Worse than that - in places where medical smartcards have been done,
like in Hanover, you got massive centralisation of data - records move
from surgeries to health authorities. Needed for compatibility, old
chap, and you didn't seriously expect us to put card personalisation
equipment in every surgery, did you?
Also, information systems generally promote the interest of the man with
the chequebook, and if the NHS Executive pays for a smartcard system you
can bet your balls it will serve their agenda of centralising records.
> a) a portable data format for health records
Be very careful about the costs and benefits of various levels of
compatability. If you want total compatability, the price may be total
centralisation, or a single supplier, or ossified data formats
> b) a decentrized network of patient databases, securely access via NHSnet,
> administered and audited at the regional level with only traditional
> "need-to-know" access to all records
For the above reason, it's not going to happen. GP systems worked fine
so long as GPs paid for them: the developers did what GPs wanted. Now
that the DoH is picking up most of the bill, their agenda has taken
over and is crowding out the development effort.
`Need-to-know' is a catastrophic error. it is absolutely the wrong
model for medical records. Privacy is based on patients' rights,
flowing from the European Convention of Human Rights through the Data
protection Directive. It is the patient who makes the access control
decisions, not Sir Humphrey. However, the phrase `need-to-know'
encapsulates the idea that a civil servant who decides that he needs
to know something can just help himself. This is wrong in law, it is
contrary to medical ethics, and by using Whitehall's propaganda
phrase you give away most of the battle. It leads naturally to a
system of protection based on confidentiality (secrecy for the
benefit of the organisation) rather than privacy (secrecy for the
benefit of the data subject), and that in turn leads to protection
based on levels of classification, centralised administration and
all sorts of other bad things.
> c) consider Brands or Chum blinding to create secure "aliases" for
> all NHS patients, and treating the medical records of every patient as
> if they were a VIP.
Nice in theory but I don't think pseudonyms will work all that well in
practice in this application. Many NHS records used to be
`de-identified' down to postcode plus date of birth, and
re-identifying them was so easy that in practice they worked like
fully identified records. Technical anonymity is much harder than you
think, and in an application like medicine where records contain many
facts about individuals, a pseudonym alone is not enough.
> d) a public consultation of public and expert opinion on data mining of
> NHS records with and without express premission of the patient for
> research, searching for "warning signs", and access to 3rd-parties (i.e.
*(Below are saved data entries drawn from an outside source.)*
(** * pyUSBTraffic: a shallow embedding of [pyUSBTraffic.py]

    The program drives one USB device through the PyUSB library: it locates a
    libusb backend, finds the device by vendor/product identifier, configures
    it, and then loops writing random 64-byte packets to a bulk OUT endpoint
    (optionally reading from a bulk IN endpoint) while counting packets and
    bytes.

    The embedding keeps the shape of the Python source.  Methods of
    [USBTrafficGenerator] are computations in a small monad [Py] that threads
    the object's attributes (the [Session] record), collects the observable
    effects (log lines, message boxes, calls into the operating system and the
    USB library) in a trace, and carries Python's control flow ([return],
    [raise], [break]) as an explicit outcome.  Everything outside the program
    (platform, file system, bus, device responses, random source) is supplied
    by a [World], by the [Device] records on its bus, and by a list of [Tick]s
    that scripts the responses of the device during the transfer loop.

    Three things are outside the embedding.  The window ([App]) appears only
    through the assignment it makes to [running].  The worker thread is
    followed alone: nothing changes the session between two of its
    statements.  Exceptions are the subclasses of [Exception]; interpreter
    exits and keyboard interrupts are not considered.  *)

From Stdlib Require Import ZArith List String Ascii Bool Lia.
From Stdlib Require Import HexString DecimalString.
Import ListNotations.

Local Open Scope string_scope.
Local Open Scope Z_scope.
Local Open Scope list_scope.

(** ** Python values shared by the whole program *)

(** Exceptions, as far as the program tells them apart: [usb.core.USBError]
    with its [errno] attribute ([None] when the library gives none), and every
    other subclass of [Exception] by class name.  [text] is [str(e)]. *)
Inductive Exn : Type :=
| USBError (code : option Z) (text : string)
| Exception_ (cls : string) (text : string).

Definition str (e : Exn) : string :=
  match e with
  | USBError _ t => t
  | Exception_ _ t => t
  end.

(** [e.errno], and the test [e.errno != n] (an [errno] of [None] differs from
    every integer). *)
Definition errno (e : Exn) : option Z :=
  match e with
  | USBError code _ => code
  | Exception_ _ _ => None
  end.

Definition errno_ne (e : Exn) (n : Z) : bool :=
  match errno e with
  | Some code => negb (code =? n)
  | None => true
  end.

(** Outcome of a call into the library: a value or a raised exception. *)
Inductive Result (A : Type) : Type :=
| Ok (a : A)
| Err (e : Exn).
Arguments Ok {A} a.
Arguments Err {A} e.

(** f-strings are the concatenation of their pieces. *)
Definition fmt (parts : list string) : string := String.concat "" parts.

(** [hex(n)] and [str(n)] on integers. *)
Definition hex (n : Z) : string := HexString.of_Z n.
Definition str_int (n : Z) : string := NilZero.string_of_int (Z.to_int n).

(** [format(n, "02x")]: lowercase hexadecimal digits, no prefix, padded with
    a zero to two characters. *)
Definition format_02x (n : Z) : string :=
  let digits (m : Z) := substring 2 (String.length (hex m) - 2) (hex m) in
  if n <? 0 then String.append "-" (digits (- n))
  else if (String.length (digits n) <? 2)%nat then String.append "0" (digits n)
  else digits n.

(** [len(x)] on a sequence. *)
Definition len {A} (l : list A) : Z := Z.of_nat (List.length l).

(** The one-character string written [\n] in the source. *)
Definition nl : string := String (ascii_of_nat 10) EmptyString.

(** ** The PyUSB interface used by the program *)

Module usb.

(** [usb.util]: direction and transfer type of an endpoint descriptor. *)
Definition ENDPOINT_IN : Z := 0x80.
Definition ENDPOINT_OUT : Z := 0x00.
Definition ENDPOINT_TYPE_CTRL : Z := 0x00.
Definition ENDPOINT_TYPE_ISO : Z := 0x01.
Definition ENDPOINT_TYPE_BULK : Z := 0x02.
Definition ENDPOINT_TYPE_INTR : Z := 0x03.

Definition endpoint_direction (address : Z) : Z := Z.land address 0x80.
Definition endpoint_type (bmAttributes : Z) : Z := Z.land bmAttributes 0x03.

Record Endpoint : Type := {
  bEndpointAddress : Z;
  bmAttributes : Z
}.

(** An interface is iterated as the sequence of its endpoints. *)
Definition Interface : Type := list Endpoint.

(** [cfg[(index, alternate)]] either yields an interface or raises. *)
Record Configuration : Type := {
  getitem : Z * Z -> Result Interface
}.

(** A device on the bus: its identifiers and what each of the control calls
    the program makes on it answers. *)
Record Device : Type := {
  idVendor : Z;
  idProduct : Z;
  reset : Result unit;
  set_configuration : Result unit;
  is_kernel_driver_active : Z -> Result bool;
  detach_kernel_driver : Z -> Result unit;
  get_active_configuration : Result Configuration;
  dispose_resources : Result unit
}.

(** A loaded libusb backend, remembered by the library path it came from. *)
Record Backend : Type := { library : option string }.

(** The device filter of [usb.core.find(idVendor=.., idProduct=..)]. *)
Definition matches (vid pid : Z) (d : Device) : bool :=
  (idVendor d =? vid) && (idProduct d =? pid).

End usb.
Import usb.

(** ** The environment *)

Record World : Type := {
  platform_system : string;                       (* platform.system() *)
  expandvars : string -> string;                  (* os.path.expandvars *)
  path_exists : string -> bool;                   (* os.path.exists *)
  get_backend : option string -> Result (option Backend);
                                                  (* usb.backend.libusb1.get_backend *)
  enumerate_devices : option Backend -> Result (list Device)
                                                  (* the bus seen by usb.core.find *)
}.

(** What the outside answers during one iteration of the transfer loop. *)
Record Tick : Type := {
  getrandbits_raw : nat -> Z;                     (* the random source *)
  write : Z -> list Z -> Z -> Result N;           (* device.write(ep, data, timeout):
                                                     the number of bytes written *)
  read : Z -> Z -> Z -> Result (list Z)           (* device.read(ep, size, timeout) *)
}.

(** [random.getrandbits(k)]: [k] bits of the source. *)
Definition getrandbits (k : Z) (raw : Z) : Z := raw mod 2 ^ k.

(** ** Observable effects *)

Inductive Level : Type := DEBUG | INFO | WARNING | ERROR.

Inductive Call : Type :=
| c_path_exists (p : string)
| c_get_backend (find_library : option string)
| c_find_all
| c_find (vid pid : Z)
| c_reset
| c_set_configuration
| c_is_kernel_driver_active (i : Z)
| c_detach_kernel_driver (i : Z)
| c_get_active_configuration
| c_write (ep : Z) (data : list Z) (timeout : Z)
| c_read (ep size timeout : Z)
| c_dispose_resources
| c_sleep_ms (ms : Z).

Inductive Event : Type :=
| Log (lvl : Level) (msg : string)                (* logging.<lvl>(msg) *)
| ShowError (title msg : string)                  (* messagebox.showerror *)
| Ext (c : Call).                                 (* a call leaving the program *)

Definition Trace : Type := list Event.

(** ** The attributes of a [USBTrafficGenerator] *)

Record Session : Type := {
  running : bool;
  device : option Device;
  packet_count : Z;
  byte_count : Z;
  backend : option Backend;
  _setup_complete : bool;
  traffic_thread : option unit
}.

(** [USBTrafficGenerator.__init__] *)
Definition __init__ : Session := {|
  running := false;
  device := None;
  packet_count := 0;
  byte_count := 0;
  backend := None;
  _setup_complete := false;
  traffic_thread := None
|}.

Definition set_running (b : bool) (s : Session) : Session :=
  {| running := b; device := device s; packet_count := packet_count s;
     byte_count := byte_count s; backend := backend s;
     _setup_complete := _setup_complete s; traffic_thread := traffic_thread s |}.

Definition set_device (d : option Device) (s : Session) : Session :=
  {| running := running s; device := d; packet_count := packet_count s;
     byte_count := byte_count s; backend := backend s;
     _setup_complete := _setup_complete s; traffic_thread := traffic_thread s |}.

Definition set_packet_count (n : Z) (s : Session) : Session :=
  {| running := running s; device := device s; packet_count := n;
     byte_count := byte_count s; backend := backend s;
     _setup_complete := _setup_complete s; traffic_thread := traffic_thread s |}.

Definition set_byte_count (n : Z) (s : Session) : Session :=
  {| running := running s; device := device s; packet_count := packet_count s;
     byte_count := n; backend := backend s;
     _setup_complete := _setup_complete s; traffic_thread := traffic_thread s |}.

Definition set_backend (b : option Backend) (s : Session) : Session :=
  {| running := running s; device := device s; packet_count := packet_count s;
     byte_count := byte_count s; backend := b;
     _setup_complete := _setup_complete s; traffic_thread := traffic_thread s |}.

Definition set_setup_complete (b : bool) (s : Session) : Session :=
  {| running := running s; device := device s; packet_count := packet_count s;
     byte_count := byte_count s; backend := backend s;
     _setup_complete := b; traffic_thread := traffic_thread s |}.

(** ** The monad of Python statements *)

Module Py.

(** How a block of statements ends.  [R] is the type of the value the
    enclosing function returns, [A] the value of the block itself.
    [Pending] means that the script of the environment is used up while the
    transfer loop is still going: the function has not come back. *)
Inductive Ctl (R A : Type) : Type :=
| Normal (a : A)
| Return_ (r : R)
| Raise_ (e : Exn)
| Break_
| Pending.
Arguments Normal {R A} a.
Arguments Return_ {R A} r.
Arguments Raise_ {R A} e.
Arguments Break_ {R A}.
Arguments Pending {R A}.

Definition t (R A : Type) : Type := Session -> Ctl R A * Session * Trace.

Section Ops.
Context {R : Type}.

Definition ret {A} (a : A) : t R A := fun s => (Normal a, s, []).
> drug companies). I think the current thinking from DoH seems to be
> that data is "state-owned" rather than "taxpayer-owned".
They are faffing around right now setting up committees of people to
help implement the latest health act, with all its data grabbing
provisions. It's quite predictable that these consultation bodies will
be stuffed with amenable people - DoH civil servants, medical
professors who want access to records for research without the hasssle
of asking all those stroppy smelly nasty patients, etc.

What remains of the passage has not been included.